Avowed horror fan Matt Stuertz had made a feature before Tonight She Comes, but this was the one that garnered him some international interest thanks to its off-balance, way over the top stylings which were so preposterous from some angles this looked like a comedy. Whether it was or not was up to the viewer, and certainly there were instances where you would be likely to laugh, even out of sheer disgust at what he was putting his characters through, and with a great amount of glee into the bargain. What this was turned out to be your basic spam in a cabin flick, yet the intensity of its gore and willingness to go that extra mile for its effects made it worth a look for the jaded aficionado.

Obviously, at this stage in the game it was difficult to find a horror fan who was not jaded, and there were plenty, casual and dedicated alike, who simply did not get where Stuertz was coming from, essentially an attempt to pay tribute to and go one better than the horror movies he grew up loving. The Evil Dead was a blatant influence with its low budget aesthetic belying a twisted imagination that made the best of what resources were available, but you could see many others in what was more or less one of those backwoods shockers updated, though not too much. In some parts it could have been drawn from one of those seventies or eighties originals, in others it was very much its own thing.

It was not only the three girls who showed up at that cabin, for two guys were present too, James (Nathan Eswine) and Phil (Brock Russell), the latter introduced having a back seat masturbation session (if that is indeed a "thing") and pointing to the film's preoccupation with bodily fluids, almost all of which featured here - mostly blood, however. Phil seems to have a problem keeping it in his trousers, for when he spots the ladies in their bikinis he cannot help but whip it out again, and you may be beginning to wonder what kind of movie you'd let yourself in for, but once he stumbles across the naked body of Kristy in the woods, the story, such as it was, grew clearer, notably because Kristy is not really dead. In a tribute to the trash favourite LifeForce, she also stayed naked for the rest of the running time.

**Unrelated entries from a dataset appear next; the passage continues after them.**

End Coins.

(** ** Facts on coins that follow from the laws *)

Lemma amt_nil d : amt d [] = 0.
Proof. done. Qed.

Lemma amt_cons d c l : amt d (c :: l) = coin_amt d c + amt d l.
Proof. done. Qed.

Lemma amt_single d c : amt d [c] = coin_amt d c.
Proof. rewrite amt_cons, amt_nil. lia. Qed.

Lemma amt_perm d a b : a ≡ₚ b → amt d a = amt d b.
Proof. intros Hp. apply zsum_perm. by rewrite Hp. Qed.

Lemma amt_zero c d : Forall (λ x, Amount x = 0) c → amt d c = 0.
Proof.
  induction 1; [done|]. rewrite amt_cons. unfold coin_amt. case_decide; lia.
Qed.

Lemma amt_nonneg c d : Forall (λ x, 0 ≤ Amount x) c → 0 ≤ amt d c.
Proof.
  induction 1; [done|]. rewrite amt_cons. unfold coin_amt. case_decide; lia.
Qed.

Lemma coin_amt_eq d a : coin_amt d (MkCoin d a) = a.
Proof. unfold coin_amt. by rewrite decide_True. Qed.

Lemma coin_amt_ne d d' a : d' ≠ d → coin_amt d (MkCoin d' a) = 0.
Proof. intros. unfold coin_amt. by rewrite decide_False. Qed.

Lemma sorted_coins_single c : sorted_coins [c].
Proof. repeat constructor. Qed.

Lemma sorted_coins_nil : sorted_coins [].
Proof. constructor. Qed.

Create HintDb coins.
#[export] Hint Resolve sorted_coins_single sorted_coins_nil Coins.ToCoins_sorted
  Coins.Add2_sorted Coins.SafeSub_sorted : coins.

(** ** The bank and supply keepers *)

Module Bank.

Class Ops := {
  state : Type;
  GetModuleAddress : string → AccAddress;
  GetCoins : state → AccAddress → SysCoins;
  GetSupplyByDenom : state → string → Dec;
  GetSendEnabled : state → bool;
  BlacklistedAddr : AccAddress → bool;
  SendCoins : AccAddress → AccAddress → SysCoins → M state unit;
  SendCoinsFromAccountToModule : AccAddress → string → SysCoins → M state unit;
  SendCoinsFromModuleToAccount : string → AccAddress → SysCoins → M state unit;
  SendCoinsFromModuleToModule : string → string → SysCoins → M state unit;
  MintCoins : string → SysCoins → M state unit;
  BurnCoins : string → SysCoins → M state unit;
  (* writes the coins of a module account, as genesis does *)
  SetModuleCoins : string → SysCoins → state → state;
}.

This was down to Kristy, who may not be Kristy anymore, presented as the villainess, though in truth clarity was not this film's strong point - working up a state of barely contained delirium was, on the other hand, and once the ritual commenced you knew you were in for something insane. As Stuertz was a big slasher fan (that much was apparent), as expected the cast were picked off one by one, but to cut a long story short James and Ashley wind up holed up in the cabin with three hillbilly Satanists (or they may be more Lovecraftian than that, it's difficult to completely discern) who persuade them at gun and knifepoint to partake in their ceremony, which seems to be to stop the Kristy demon from progressing any further. To do what? That wasn't made apparent either, but she was up to no good and preventing her was a matter of one of the most cheerfully revolting sequences in low budget horror; suffice to say you may not feel like a drink afterwards. Or maybe you would, to get the taste out of your mouth. Relentless bad taste, that was, in a wild and demented gem. Electro-score by Wojciech Golczewski.